**ENTRIES SHOWN:**
= = = =

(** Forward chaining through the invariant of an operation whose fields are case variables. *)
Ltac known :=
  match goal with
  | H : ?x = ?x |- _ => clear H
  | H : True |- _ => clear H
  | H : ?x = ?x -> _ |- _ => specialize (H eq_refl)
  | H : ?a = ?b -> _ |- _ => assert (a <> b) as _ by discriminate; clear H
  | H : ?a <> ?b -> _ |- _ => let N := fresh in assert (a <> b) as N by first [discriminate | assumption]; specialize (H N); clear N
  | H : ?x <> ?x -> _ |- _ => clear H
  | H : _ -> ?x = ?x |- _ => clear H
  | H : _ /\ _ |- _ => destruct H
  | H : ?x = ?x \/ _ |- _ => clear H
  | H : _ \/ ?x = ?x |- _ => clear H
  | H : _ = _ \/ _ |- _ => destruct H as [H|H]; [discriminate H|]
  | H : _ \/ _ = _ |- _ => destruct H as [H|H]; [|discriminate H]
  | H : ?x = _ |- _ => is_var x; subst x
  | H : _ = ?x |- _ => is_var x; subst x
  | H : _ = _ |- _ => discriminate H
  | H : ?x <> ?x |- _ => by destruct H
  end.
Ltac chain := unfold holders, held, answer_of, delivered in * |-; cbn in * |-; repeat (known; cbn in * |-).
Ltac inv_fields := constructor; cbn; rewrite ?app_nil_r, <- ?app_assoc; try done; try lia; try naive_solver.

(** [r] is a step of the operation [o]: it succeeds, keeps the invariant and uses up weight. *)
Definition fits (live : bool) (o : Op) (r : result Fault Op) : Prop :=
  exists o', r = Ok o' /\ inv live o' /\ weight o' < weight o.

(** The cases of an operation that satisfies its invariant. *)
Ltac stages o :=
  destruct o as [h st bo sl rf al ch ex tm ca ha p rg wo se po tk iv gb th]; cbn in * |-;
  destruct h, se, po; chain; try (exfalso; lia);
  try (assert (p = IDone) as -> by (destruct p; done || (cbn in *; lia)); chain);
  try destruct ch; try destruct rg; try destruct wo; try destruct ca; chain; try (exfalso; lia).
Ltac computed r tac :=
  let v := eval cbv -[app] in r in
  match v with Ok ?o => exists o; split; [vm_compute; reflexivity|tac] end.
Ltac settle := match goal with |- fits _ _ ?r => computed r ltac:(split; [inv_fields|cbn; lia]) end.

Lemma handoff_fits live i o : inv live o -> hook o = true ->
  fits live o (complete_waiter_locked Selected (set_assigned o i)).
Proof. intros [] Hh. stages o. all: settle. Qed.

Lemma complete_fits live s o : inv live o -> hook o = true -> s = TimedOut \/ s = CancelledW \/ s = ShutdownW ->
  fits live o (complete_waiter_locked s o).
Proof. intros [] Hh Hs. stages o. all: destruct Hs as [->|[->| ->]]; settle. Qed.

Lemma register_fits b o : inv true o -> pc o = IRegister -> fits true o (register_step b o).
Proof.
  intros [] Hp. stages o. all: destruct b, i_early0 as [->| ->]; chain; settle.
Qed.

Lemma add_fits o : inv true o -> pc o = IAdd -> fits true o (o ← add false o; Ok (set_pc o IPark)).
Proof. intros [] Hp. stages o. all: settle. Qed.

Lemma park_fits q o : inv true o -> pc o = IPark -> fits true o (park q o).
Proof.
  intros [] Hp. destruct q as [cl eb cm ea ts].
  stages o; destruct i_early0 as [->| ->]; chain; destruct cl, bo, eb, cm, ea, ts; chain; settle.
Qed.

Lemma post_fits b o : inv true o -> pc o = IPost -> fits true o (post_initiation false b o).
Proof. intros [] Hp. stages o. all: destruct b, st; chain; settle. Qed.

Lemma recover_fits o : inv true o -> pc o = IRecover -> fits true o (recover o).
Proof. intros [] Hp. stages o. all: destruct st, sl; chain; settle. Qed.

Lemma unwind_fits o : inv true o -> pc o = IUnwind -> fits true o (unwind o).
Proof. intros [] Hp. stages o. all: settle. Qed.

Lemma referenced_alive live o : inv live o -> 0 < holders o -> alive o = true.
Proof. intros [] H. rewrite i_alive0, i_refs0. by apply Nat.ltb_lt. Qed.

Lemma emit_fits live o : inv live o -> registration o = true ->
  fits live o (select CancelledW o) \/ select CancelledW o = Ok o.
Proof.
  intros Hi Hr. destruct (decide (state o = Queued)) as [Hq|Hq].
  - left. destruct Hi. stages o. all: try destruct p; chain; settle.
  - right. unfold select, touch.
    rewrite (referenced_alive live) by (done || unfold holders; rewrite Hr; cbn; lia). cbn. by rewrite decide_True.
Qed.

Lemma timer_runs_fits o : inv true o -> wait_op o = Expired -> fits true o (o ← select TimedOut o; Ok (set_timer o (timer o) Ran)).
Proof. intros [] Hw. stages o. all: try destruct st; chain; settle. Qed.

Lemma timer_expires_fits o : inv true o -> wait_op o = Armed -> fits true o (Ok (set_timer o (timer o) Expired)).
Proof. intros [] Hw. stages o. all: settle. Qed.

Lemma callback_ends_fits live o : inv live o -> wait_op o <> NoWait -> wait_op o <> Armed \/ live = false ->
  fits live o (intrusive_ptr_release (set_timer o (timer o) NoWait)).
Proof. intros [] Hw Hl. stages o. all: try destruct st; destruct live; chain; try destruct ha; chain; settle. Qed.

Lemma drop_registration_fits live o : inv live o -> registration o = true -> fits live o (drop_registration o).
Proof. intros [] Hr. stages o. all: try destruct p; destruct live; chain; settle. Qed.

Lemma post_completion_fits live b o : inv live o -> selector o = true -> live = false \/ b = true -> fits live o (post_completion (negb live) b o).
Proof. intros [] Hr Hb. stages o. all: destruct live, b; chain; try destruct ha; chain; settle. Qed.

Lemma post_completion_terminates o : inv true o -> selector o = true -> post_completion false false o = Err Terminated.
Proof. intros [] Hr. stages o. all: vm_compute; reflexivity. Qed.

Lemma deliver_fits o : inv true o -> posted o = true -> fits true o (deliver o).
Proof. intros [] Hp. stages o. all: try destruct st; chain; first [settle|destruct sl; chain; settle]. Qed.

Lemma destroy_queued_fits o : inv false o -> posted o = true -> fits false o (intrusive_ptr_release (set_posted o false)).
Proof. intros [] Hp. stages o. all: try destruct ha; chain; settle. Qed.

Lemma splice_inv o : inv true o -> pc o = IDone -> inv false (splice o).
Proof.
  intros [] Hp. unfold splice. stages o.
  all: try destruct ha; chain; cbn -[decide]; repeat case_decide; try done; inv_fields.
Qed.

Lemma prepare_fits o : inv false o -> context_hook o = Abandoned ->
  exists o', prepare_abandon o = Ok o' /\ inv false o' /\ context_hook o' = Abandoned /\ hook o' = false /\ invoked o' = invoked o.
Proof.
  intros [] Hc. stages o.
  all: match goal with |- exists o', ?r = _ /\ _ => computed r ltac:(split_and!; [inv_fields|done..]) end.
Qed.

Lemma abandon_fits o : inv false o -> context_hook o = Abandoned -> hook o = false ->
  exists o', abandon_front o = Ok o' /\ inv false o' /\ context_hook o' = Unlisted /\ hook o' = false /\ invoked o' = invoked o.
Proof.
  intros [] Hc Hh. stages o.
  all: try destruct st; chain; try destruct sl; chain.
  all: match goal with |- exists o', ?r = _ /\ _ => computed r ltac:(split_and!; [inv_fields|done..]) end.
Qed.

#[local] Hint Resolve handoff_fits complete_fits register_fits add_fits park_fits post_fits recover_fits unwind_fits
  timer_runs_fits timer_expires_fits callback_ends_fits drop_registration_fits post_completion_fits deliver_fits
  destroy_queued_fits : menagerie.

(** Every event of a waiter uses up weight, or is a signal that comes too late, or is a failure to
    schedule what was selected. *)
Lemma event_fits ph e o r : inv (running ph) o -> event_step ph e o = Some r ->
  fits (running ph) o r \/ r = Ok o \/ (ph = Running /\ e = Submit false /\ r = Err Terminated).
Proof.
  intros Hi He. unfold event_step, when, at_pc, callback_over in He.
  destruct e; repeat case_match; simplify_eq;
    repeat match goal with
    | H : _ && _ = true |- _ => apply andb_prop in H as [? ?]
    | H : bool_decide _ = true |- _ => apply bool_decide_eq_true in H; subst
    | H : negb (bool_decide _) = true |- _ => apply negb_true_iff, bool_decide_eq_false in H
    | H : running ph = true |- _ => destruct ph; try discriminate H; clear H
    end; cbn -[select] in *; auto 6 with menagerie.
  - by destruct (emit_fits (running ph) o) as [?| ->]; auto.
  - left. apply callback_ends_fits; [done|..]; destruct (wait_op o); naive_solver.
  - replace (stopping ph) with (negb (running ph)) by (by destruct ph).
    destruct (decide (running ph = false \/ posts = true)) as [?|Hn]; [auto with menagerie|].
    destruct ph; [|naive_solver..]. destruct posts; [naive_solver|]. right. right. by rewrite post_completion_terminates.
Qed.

= = = =

**TASK ITEM:** Copy every line of the listing that contains the word "Expired".

**YOUR SOLUTION:**
Lemma timer_runs_fits o : inv true o -> wait_op o = Expired -> fits true o (o ← select TimedOut o; Ok (set_timer o (timer o) Ran)).
Lemma timer_expires_fits o : inv true o -> wait_op o = Armed -> fits true o (Ok (set_timer o (timer o) Expired)).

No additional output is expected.